**EXERCISE**
Reproduce only the lines from the one containing "StronglySorted time_le (a" through the end of the data, exactly as they stand.

**STORED DATA**
(** ** The driver's sort *)


Lemma insert_by_time_perm n l : Permutation (n :: l) (insert_by_time n l).
Proof.
  induction l as [|m l IH]; cbn; [reflexivity|].
  destruct (Note.time n <=? Note.time m)%Z; [reflexivity|].
  rewrite perm_swap. apply perm_skip, IH.
Qed.

Lemma insert_by_time_sorted n l :
  StronglySorted time_le l -> StronglySorted time_le (insert_by_time n l).
Proof.
  induction l as [|m l IH]; intros H; cbn.
  - constructor; constructor.
  - inversion H as [|? ? Hl Hm]; subst.
    destruct (Z.leb_spec (Note.time n) (Note.time m)) as [Hle | Hgt].
    + constructor; [exact H|]. constructor; [exact Hle|].
      eapply Forall_impl; [|exact Hm]. unfold time_le. intros; lia.
    + constructor; [apply IH, Hl|].
      eapply Permutation_Forall; [apply insert_by_time_perm|].
      constructor; [unfold time_le; lia | exact Hm].
Qed.

Lemma insert_by_time_filter t n l :
  filter (time_is t) (insert_by_time n l) = filter (time_is t) (n :: l).
Proof.
  induction l as [|m l IH]; cbn [insert_by_time]; [reflexivity|].
  destruct (Z.leb_spec (Note.time n) (Note.time m)) as [Hle | Hgt]; [reflexivity|].
  cbn [filter] in IH |- *. rewrite IH. unfold time_is.
  destruct (Z.eqb_spec (Note.time m) t), (Z.eqb_spec (Note.time n) t);
    try reflexivity; lia.
Qed.

Lemma sorted_by_time_perm l : Permutation l (sorted_by_time l).
Proof.
  induction l as [|n l IH]; cbn; [constructor|].
  rewrite <- insert_by_time_perm. apply perm_skip, IH.
Qed.

Lemma sorted_by_time_sorted l : StronglySorted time_le (sorted_by_time l).
Proof.
  induction l as [|n l IH]; cbn; [constructor | apply insert_by_time_sorted, IH].
Qed.

Lemma sorted_by_time_stable t l :
  filter (time_is t) (sorted_by_time l) = filter (time_is t) l.
Proof.
  induction l as [|n l IH]; cbn [sorted_by_time]; [reflexivity|].
  rewrite insert_by_time_filter. cbn [filter]. rewrite IH. reflexivity.
Qed.

(** C9.  The notes given to the generator are the parsed notes in ascending
    order of time, notes of equal time keeping their relative order, and
    the tuples of the generated text follow that order. *)
Theorem notes_are_rendered_in_time_order limit text title keys hitobjects m :
  parse_osu_hitobjects limit text = Ok (hitobjects, m) ->
  let notes := sorted_by_time hitobjects in
  convert limit text title keys
  = generate_map_lua title (format1 "maps/" title "/song.mp3") notes keys /\
  StronglySorted (fun a b => Note.time a <= Note.time b) notes /\
  Permutation hitobjects notes /\
  (forall t, filter (time_is t) notes = filter (time_is t) hitobjects) /\
  (forall out, convert limit text title keys = Ok out ->
     exists dest, mapped keys notes dest /\
       out = PyStr.join nl (header_lines title (format1 "maps/" title "/song.mp3") notes
                            ++ rendered_notes notes dest ++ footer_lines)%list).
Proof.
  intros H notes.
  assert (E : convert limit text title keys
              = generate_map_lua title (format1 "maps/" title "/song.mp3") notes keys).
  { unfold convert. rewrite H. reflexivity. }
  split; [exact E | split; [apply sorted_by_time_sorted | split;
    [apply sorted_by_time_perm | split; [intros t; apply sorted_by_time_stable|]]]].
  intros out Hout. rewrite E in Hout.
  unfold generate_map_lua in Hout. apply bind_ok in Hout.
  destruct Hout as (lines & Hl & Hout). inversion Hout; subst.
  destruct (map_lua_lines_ok _ _ _ _ _ Hl) as (dest & Hd & ->).
  exists dest. split; [exact Hd | reflexivity].
Qed.

Lemma notes_are_rendered_in_time_order_witness :
  convert 4300 ("[HitObjects]" ++ nl ++ "0,0,1000,1,0" ++ nl ++ "480,0,500,1,0"
                ++ nl ++ "200,0,500,1,0") "t" 4
  = generate_map_lua "t" (format1 "maps/" "t" "/song.mp3")
      [Note.mk 480 500 1 None; Note.mk 200 500 1 None; Note.mk 0 1000 1 None] 4.
Proof.
  apply (notes_are_rendered_in_time_order 4300 _ "t" 4
           [Note.mk 0 1000 1 None; Note.mk 480 500 1 None; Note.mk 200 500 1 None]
           {| timing_points := [] |}).
  vm_compute. reflexivity.
Defined.

(** * Further properties of the output generator *)

(** ** The chart length *)

Lemma max_time_char notes :
  notes <> [] ->
  In (max_time notes) (map end_or_time notes) /\
  Forall (fun n => end_or_time n <= max_time notes) notes.
Proof.
  destruct notes as [|n ns]; [contradiction|]. intros _. unfold max_time.
  destruct (py_max_spec (map end_or_time ns) (end_or_time n)) as (Hin & Hle & Hall).
  split.
  - cbn [map]. destruct Hin as [-> | Hin]; [left; reflexivity | right; exact Hin].
  - constructor; [exact Hle|]. rewrite Forall_map in Hall. exact Hall.
Qed.

(** X9.  For a non-empty note list the chart length, in seconds, is more
    than the end time of every note, or its time when the end time is
    missing or 0, and some note reaches the last second. *)
Theorem chart_length_covers_notes notes :
  notes <> [] ->
  Forall (fun n => end_or_time n < 1000 * chart_length notes /\
                   (Note.end_time n = None ->
                    Note.time n < 1000 * chart_length notes)) notes /\
  Exists (fun n => 1000 * (chart_length notes - 1) <= end_or_time n) notes.
Proof.
  intros Hne. destruct (max_time_char notes Hne) as (Hin & Hall).
  unfold chart_length.
  pose proof (Z.mul_succ_div_gt (max_time notes) 1000 ltac:(lia)) as Hgt.
  pose proof (Z.mul_div_le (max_time notes) 1000 ltac:(lia)) as Hle.
  split.
  - eapply Forall_impl; [|exact Hall]. cbn beta. intros n Hn.
    assert (H : end_or_time n < 1000 * (max_time notes / 1000 + 1)) by lia.
    split; [exact H|]. intros E. unfold end_or_time in H. rewrite E in H. exact H.
  - apply in_map_iff in Hin. destruct Hin as (n & En & Hn).
    apply Exists_exists. exists n. split; [exact Hn | lia].
Qed.

Lemma chart_length_covers_notes_witness :
  Exists (fun n => 1000 * (chart_length [Note.mk 0 1000 1 None; Note.mk 64 2500 1 None] - 1)
                   <= end_or_time n)
         [Note.mk 0 1000 1 None; Note.mk 64 2500 1 None].
Proof.
  apply (chart_length_covers_notes [Note.mk 0 1000 1 None; Note.mk 64 2500 1 None]).
  discriminate.
Defined.

Lemma max_time_perm l l' : Permutation l l' -> max_time l = max_time l'.
Proof.
  intros P. destruct l as [|n ns].
  - apply Permutation_nil in P. subst. reflexivity.
  - assert (Hl : n :: ns <> []) by discriminate.
    assert (Hl' : l' <> []).
    { intros ->. apply Permutation_sym, Permutation_nil in P. discriminate. }
    destruct (max_time_char _ Hl) as (I1 & A1), (max_time_char _ Hl') as (I2 & A2).
    apply in_map_iff in I1, I2.
    destruct I1 as (a & Ea & Ia), I2 as (b & Eb & Ib).
    rewrite Forall_forall in A1, A2.
    assert (H1 : end_or_time a <= max_time l')
      by (apply A2; eapply Permutation_in; eauto).
    assert (H2 : end_or_time b <= max_time (n :: ns))
      by (apply A1; eapply Permutation_in; [apply Permutation_sym|]; eauto).
    lia.
Qed.

(** X10.  The chart length does not depend on the order of the notes; so
    the driver's sort does not change it. *)
Theorem chart_length_ignores_order l :
  (forall l', Permutation l l' -> chart_length l' = chart_length l) /\
  chart_length (sorted_by_time l) = chart_length l.
Proof.
  assert (H : forall l', Permutation l l' -> chart_length l' = chart_length l).
  { intros l' P. unfold chart_length. rewrite (max_time_perm l l' P). reflexivity. }
  split; [exact H | apply H, sorted_by_time_perm].
Qed.

Lemma chart_length_ignores_order_witness :
  chart_length [Note.mk 64 2500 1 None; Note.mk 0 1000 1 None]
  = chart_length [Note.mk 0 1000 1 None; Note.mk 64 2500 1 None].
Proof.
  apply (proj1 (chart_length_ignores_order [Note.mk 0 1000 1 None; Note.mk 64 2500 1 None])).
  apply perm_swap.
Defined.

(** ** The song path *)




(** ** The place of a note in the text *)





(** ** Exceptions *)





(** * Further properties of the driver's sort *)

Lemma time_is_true t n : time_is t n = true <-> Note.time n = t.
Proof. unfold time_is. apply Z.eqb_eq. Qed.

Lemma filter_time_head a l :
  filter (time_is (Note.time a)) (a :: l) = a :: filter (time_is (Note.time a)) l.
Proof.
  cbn [filter]. unfold time_is at 1. rewrite Z.eqb_refl. reflexivity.
Qed.

Lemma filter_time_other a l t :
  Note.time a <> t -> filter (time_is t) (a :: l) = filter (time_is t) l.
Proof.
  intros H. cbn [filter]. unfold time_is at 1.
  apply Z.eqb_neq in H. rewrite H. reflexivity.
Qed.

Lemma head_is_least a l x :
  StronglySorted time_le (a :: l) -> In x (a :: l) -> Note.time a <= Note.time x.
Proof.
  intros H Hx. inversion H as [|? ? _ Hall]; subst.
  destruct Hx as [<- | Hx]; [lia|].
  rewrite Forall_forall in Hall. apply Hall, Hx.
Qed.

**ANSWER FOR THE TASK**
  StronglySorted time_le (a :: l) -> In x (a :: l) -> Note.time a <= Note.time x.
Proof.
  intros H Hx. inversion H as [|? ? _ Hall]; subst.
  destruct Hx as [<- | Hx]; [lia|].
  rewrite Forall_forall in Hall. apply Hall, Hx.
Qed.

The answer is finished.